3 ways lenders and fintech companies are bringing credit to more people
How technology is changing the idea of creditworthiness.
Lenders and fintech companies gathered in San Francisco on Monday and Tuesday for the 2019 LendIt Fintech USA conference. A major theme of the conference was how to bring funding to customers who currently don’t have access to credit.
More than 100 million Americans are without access to affordable credit, according to credit bureau Experian, either because their credit history is too thin or nonexistent by the current standards. But the traditional way of measuring credit based on your history of debt repayments is becoming out of date — and the industry knows this.
To give borrowers access to more funding, lenders, tech companies and credit bureaus are working to reshape the type of data they look at when considering a borrower’s ability to repay.
“There’s a moral beauty to finding people who’ve been mistreated by the system and fixing it,” Douglas Merrill said Monday during a keynote address. Merrill is founder and CEO of fintech company ZestFinance, which recently partnered with Discover to come up with a new underwriting process.
Here are three ways lenders, fintech companies and credit bureaus are working together to bring credit to more people.

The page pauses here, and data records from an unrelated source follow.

(** * Sovereign Trust Layer: entropy-node controller and ritual controller

    A shallow embedding of
    - [src/controllers/sovereignEntropyNodeController.js]
      (class SovereignEntropyNodeController), and
    - the RitualController class of the controllers bundle
      ([initiateSignal], [verifySignal], [executeRitual],
      [quorumConsensusCheck]), together with
    - [ExchangeController.logComplianceEvent], the audit sink both use.

    The controllers are stateful JavaScript classes whose methods throw.
    They are embedded as computations in a state-and-exception monad over
    an explicit [World]; a thrown error keeps every mutation made before
    the throw, as in the source (there is no rollback anywhere).

    Numbers: the counters the controllers step by one and the thresholds
    they compare ([maxAttempts], [verificationCount], [votes_cast],
    [reputation_score]) are idealised as unbounded integers ([Z]).  The
    staking balance and the amounts added to it reach the controller
    unvalidated and are added as they come, so they are IEEE 754 binary64
    values ([Double]), with the rounding, the infinities and the NaN of
    JavaScript's [+] and [<]. *)

From Stdlib Require Import ZArith QArith Lia SpecFloat.
From stdpp Require Import base strings pretty list gmap.
From Equations Require Import Equations.

Local Open Scope string_scope.
Local Open Scope Z_scope.
Local Open Scope list_scope.

(** ** JavaScript values *)

#[local] Set Warnings "-register-all".

(** A JavaScript number as the engine holds it: an IEEE 754 binary64
    value (53 bits of precision, exponents up to 1024). *)
Definition Double : Type := spec_float.

(** [x + y] on numbers: the sum rounded to the nearest double, ties to
    even. *)
Definition jsAdd (x y : Double) : Double := SFadd 53 1024 x y.

(** [x < y] and [x <= y] on numbers: false when either side is NaN. *)
Definition jsLt (x y : Double) : bool := SFltb x y.
Definition jsLe (x y : Double) : bool := SFleb x y.

Definition jsZero : Double := S754_zero false.

(** The double nearest to an integer (the integer itself up to 2^53). *)
Definition ofInt (z : Z) : Double := binary_normalize 53 1024 z 0 false.

(** [Number.isNaN] and [Number.isFinite] *)
Definition isNaN (x : Double) : bool :=
  match x with S754_nan => true | _ => false end.

Definition isFinite (x : Double) : bool :=
  match x with S754_zero _ | S754_finite _ _ _ => true | _ => false end.

(** The sign bit of a double that is not NaN. *)
Definition signOf (x : Double) : option bool :=
  match x with
  | S754_zero s | S754_infinity s | S754_finite s _ _ => Some s
  | S754_nan => None
  end.

Arguments jsAdd : simpl never.
Arguments jsLt : simpl never.
Arguments jsLe : simpl never.

(** The values that cross the controllers opaquely (payloads, votes,
    entropy, the objects handed to [JSON.stringify]).  [VNum] holds an
    integer, [VDouble] a number the controller has done arithmetic on. *)
Inductive JsValue : Type :=
| VUndefined
| VNull
| VBool (b : bool)
| VNum (n : Z)
| VDouble (x : Double)
| VStr (s : string)
| VArr (items : list JsValue)
| VObj (props : list (string * JsValue)).

(** JavaScript truthiness, as used by [!x], [x || y] and [if (x)]. *)
Definition truthy (v : JsValue) : bool :=
  match v with
  | VUndefined | VNull => false
  | VBool b => b
  | VNum n => negb (n =? 0)%Z
  | VDouble x => match x with
                 | S754_zero _ | S754_nan => false
                 | _ => true
                 end
  | VStr s => negb (String.eqb s "")
  | VArr _ | VObj _ => true
  end.

(** [x || y] on an optional string: the empty string is falsy. *)
Definition truthyStr (o : option string) : option string :=
  match o with
  | Some s => if String.eqb s "" then None else Some s
  | None => None
  end.

Definition optStr (o : option string) : JsValue :=
  match o with Some s => VStr s | None => VUndefined end.

(** ** Data model of the entropy node *)

Record RetryPolicy : Type := {
  maxAttempts : Z;
  backoffMs : Z
}.

Record PostProcess : Type := {
  pp_type : string;
  pp_callback : JsValue
}.

(** [node.entropy_agent].  [postProcess] may be absent (the source reads
    it with [postProcess?.type]). *)
Record EntropyAgent : Type := {
  contracts : list string;
  method : string;
  format : string;
  cacheTTL : Z;
  retryPolicy : RetryPolicy;
  postProcess : option PostProcess
}.

(** Hooks are late-bound identifiers; an absent or empty one is falsy. *)
Record TransactionHooks : Type := {
  onEntropyFetch : option string;
  onVote : option string;
  onProjectCreate : option string
}.

Record Governance : Type := {
  proposalThreshold : Z;
  votingContract : string
}.

(** The descriptor handed to [createNode] ([data]).  [node_id] and
    [reputation_score] are optional there; the remaining properties are
    the ones the controller reads later, taken to be present with the
    type the controller uses them at ([votes_cast] and [staking_balance]
    as numbers, [entropy_agent] with its [retryPolicy]). *)
Record NodeData : Type := {
  d_node_id : option string;
  d_reputation_score : option Z;
  d_wallet_address : string;
  d_soulboundId : JsValue;
  d_username : JsValue;
  d_entropy_agent : EntropyAgent;
  d_transactionHooks : option TransactionHooks;
  d_karmaWage : JsValue;
  d_roles : list string;
  d_governance : Governance;
  d_votes_cast : Z;
  d_staking_balance : Double
}.

(** A stored node: [{...data, node_id, type, creation_date,
    reputation_score}]. *)
Record Node : Type := {
  node_id : string;
  node_type : string;
  creation_date : string;
  reputation_score : Z;
  wallet_address : string;
  soulboundId : JsValue;
  username : JsValue;
  entropy_agent : EntropyAgent;
  transactionHooks : option TransactionHooks;
  karmaWage : JsValue;
  roles : list string;
  governance : Governance;
  votes_cast : Z;
  staking_balance : Double
}.

(** [node.votes_cast = v] *)
Definition set_votes_cast (v : Z) (n : Node) : Node :=
  {| node_id := node_id n; node_type := node_type n;
     creation_date := creation_date n;
     reputation_score := reputation_score n;
     wallet_address := wallet_address n; soulboundId := soulboundId n;
     username := username n; entropy_agent := entropy_agent n;
     transactionHooks := transactionHooks n; karmaWage := karmaWage n;
     roles := roles n; governance := governance n;
     votes_cast := v; staking_balance := staking_balance n |}.

(** [node.staking_balance = v] *)
Definition set_staking_balance (v : Double) (n : Node) : Node :=
  {| node_id := node_id n; node_type := node_type n;
     creation_date := creation_date n;
     reputation_score := reputation_score n;
     wallet_address := wallet_address n; soulboundId := soulboundId n;
     username := username n; entropy_agent := entropy_agent n;
     transactionHooks := transactionHooks n; karmaWage := karmaWage n;
     roles := roles n; governance := governance n;
     votes_cast := votes_cast n; staking_balance := v |}.

(** ** Data model of the ritual controller *)

Inductive SignalStatus : Type := pending | verified | rejected.

Record Signal : Type := {
  sig_id : string;
  initiator : string;
  sig_type : string;
  payload : JsValue;
  sig_timestamp : string;
  status : SignalStatus;
  verificationCount : Z
}.

Record ConsensusRecord : Type := {
  signalId : string;
  reached : bool;
  cr_timestamp : string;
  verifications : Z
}.

(** An action as passed to [executeRitual] ([{type, target}]) ... *)
Record ActionRequest : Type := {
  req_type : string;
  req_target : string
}.

(** ... and as stored in the ritual ([{type, target, executedAt}]). *)
Record Action : Type := {
  act_type : string;
  target : string;
  executedAt : string
}.

Record Ritual : Type := {
  ritual_id : string;
  ritual_initiator : string;
  actions : list Action;
  ritual_status : string;
  ritual_timestamp : string
}.

(** [this.ritualData] *)
Record RitualData : Type := {
  rituals : list Ritual;
  signals : list Signal;
  consensusRecords : list ConsensusRecord
}.

(** ** The audit sink *)

(** One entry of [exchangeData.exchange.compliance.auditLog].  [details]
    holds the object the caller passes to [JSON.stringify]; its rendering
    as text is not modelled. *)
Record AuditEntry : Type := {
  event : string;
  audit_timestamp : string;
  user : string;
  details : JsValue
}.

(** ** The chain adapter *)

(** The calls the two controllers make on [this.chainAdapter]. *)
Inductive Call : Type :=
| VerifySoulboundId (wallet : string) (soulbound : JsValue)
| RegisterNode (nodeId : string) (node : Node)
| CallContract (contract : option string) (method format : string)
| ExecutePostProcess (type : string) (callback : JsValue) (entropy : JsValue)
| CacheEntropy (nodeId : string) (value : JsValue) (ttl : Z)
| ExecuteHook (hook : string) (arg : JsValue)
| DistributeKarmaWage (wallet : string) (wage : JsValue)
| UpdateReputation (wallet : string) (delta : Q)
| SubmitVote (contract wallet : string) (proposalId vote : JsValue)
| UpdateStaking (wallet : string) (balance : Double).

(** An awaited adapter promise either rejects with an error (of which the
    controller only ever reads [.message]) or resolves to a value. *)
Inductive Outcome : Type :=
| Rejects (message : string)
| Resolves (v : JsValue).

(** What the controller did to the outside world, oldest first. *)
Inductive Event : Type :=
| Invoked (c : Call) (o : Outcome)
| Slept (ms : Z).

(** ** Errors *)

(** The errors a call can end with.  Each constructor but the last two
    stands for one [throw new Error(...)] of the source. *)
Inductive Exn : Type :=
| ValidationFailed
    (* `Validation failed: ${JSON.stringify(validate.errors)}` *)
| InvalidSoulboundId (wallet : string)
    (* `Invalid soulbound ID for wallet ${node.wallet_address}` *)
| NodeNotFound
    (* 'Node not found' *)
| EntropyFetchFailed (attempts : Z) (cause : string)
    (* `Failed to fetch entropy after ${attempts} attempts: ${error.message}` *)
| NotAuthorizedToVote
    (* 'Node not authorized to vote' *)
| InsufficientReputation
    (* 'Insufficient reputation to vote' *)
| InsufficientStakingBalance
    (* 'Insufficient staking balance' *)
| SignalNotFound
    (* 'Signal not found' *)
| TypeError (what : string)
    (* raised by the runtime: property read on undefined *)
| AdapterRejected (message : string).
    (* an awaited adapter promise rejected outside any try/catch *)

Inductive Result (A : Type) : Type :=
| Ok (a : A)
| Throw (e : Exn).
Arguments Ok {A} a.
Arguments Throw {A} e.

(** ** The world *)

Record World : Type := {
  nodes : gmap string Node;          (* SovereignEntropyNodeController.nodes *)
  ritualData : RitualData;           (* RitualController.ritualData *)
  auditLog : list AuditEntry;        (* the exchange controller's audit log *)
  history : list Event;              (* adapter calls and timer waits so far *)
  dateReads : nat;                   (* how many times the clock was read *)
  uuidReads : nat                    (* how many UUIDs were drawn *)
}.

(** The collaborators that are not part of the controllers: the adapter
    (its answer may depend on everything done so far), the three compiled
    JSON-schema validators, the clock and the UUID generator.  The schema
    files are not part of the sources, so the validators are parameters;
    they are taken as predicates (Ajv's filling in of defaults for
    properties an object lacks is not modelled). *)
Record Env : Type := {
  chainAdapter : list Event -> Call -> Outcome;
  validateNode : NodeData -> bool;
  validateRitual : RitualData -> bool;
  validateExchange : list AuditEntry -> bool;
  dateISO : nat -> string;
  uuid : nat -> string
}.

(** ** The monad *)

Definition M (A : Type) : Type := World -> Result A * World.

1. Banks, credit unions and fintech companies are partnering up
With the rise of fintech, experts predicted these new companies were on the path to replace banks. But that’s no longer the case. Instead, banks and technology companies are seeking out partnerships to combine their strengths.
Banks bring lifetime customers and expertise on regulatory compliance to the table. Fintech companies use technology to gather and analyze data to make loans more accessible to clients.
Artificial intelligence (AI) lending platform Upstart was one company to unveil bank partnerships at Lendit. On Monday, the online lender announced partnerships with First National Bank of Omaha, First Federal Bank of Kansas City and Accion Chicago.
The partnerships allow banks to offer loans using both traditional methods of determining creditworthiness alongside Upstart’s automated risk modeling system. Not only can this make for a more customer-friendly application, it can also open up funding to borrowers who traditionally might not qualify because of their credit score.
“Credit is generally overpriced and unfairly distributed, because it relies on techniques developed before the advent of modern computing,” said Upstart cofounder Paul Gu in a press release issued Monday. “But technology and data science, in the form of AI, have the opportunity to change all that.”
2. Employers are offering pay advances as a less-costly alternative to payday loans
The rise of employer-based lending is another way fintech companies are bringing affordable credit to people who might otherwise rely on payday loans.
Companies like PayActiv have platforms that employers can offer as a benefit for workers to access wages they’ve already earned before their next pay day. Others like HoneyBee offer installment loans that employees repay plus a fixed fee directly through their paychecks. You don’t need good credit to qualify for either option.
Many of these platforms report to the credit bureaus to help borrowers improve their credit scores — something payday lenders don’t do. They also typically offer coaching to help borrowers improve their overall financial health.
However, installment loans have the potential to be risky to employers since employees can quit before paying back the loan in full — something none of these companies addressed during a LendIt panel on employer-based lending.
3. Credit bureaus are updating their credit score systems
Lenders aren’t the only ones rethinking creditworthiness. The Fair Isaac Corporation (FICO) as well as Equifax and Experian also recently unveiled updated credit scoring systems that rely on consumer-supplied data.
The Ultra FICO score allows consumers to boost their current score by up to 30 points by sharing additional data with the company, including access to their checking accounts, said FICO CEO Will Lansing during a LendIt keynote address on Tuesday. And Experian Boost allows consumers to share even more data — such as utility bills — to improve their current FICO score through the credit bureau.
Equifax also announced on Monday the launch of Insight Score for Personal Loans. This rating doesn’t require consumers to contribute data, but instead uses AI to consider a broader range of factors than the traditional FICO score.
Financial inclusion is mutually beneficial
Expanding the way banks, fintech companies and credit bureaus think about creditworthiness is part of a larger step that financial institutions are taking to align their interests with borrowers.
The benefits for borrowers is clear: More people get access to affordable financing, making milestones like buying a new car or home more attainable. It also can help consumers cover an emergency expense without having to turn to payday loans.
But it also provides a unique benefit to lenders: There’s a lot of potential for good credit in people with a thin or no credit file. “Lenders who can capitalize on that […] are going to be able to have more of a competitive advantage,” said Experian CEO Alex Lintner during a keynote address at LendIt on Tuesday.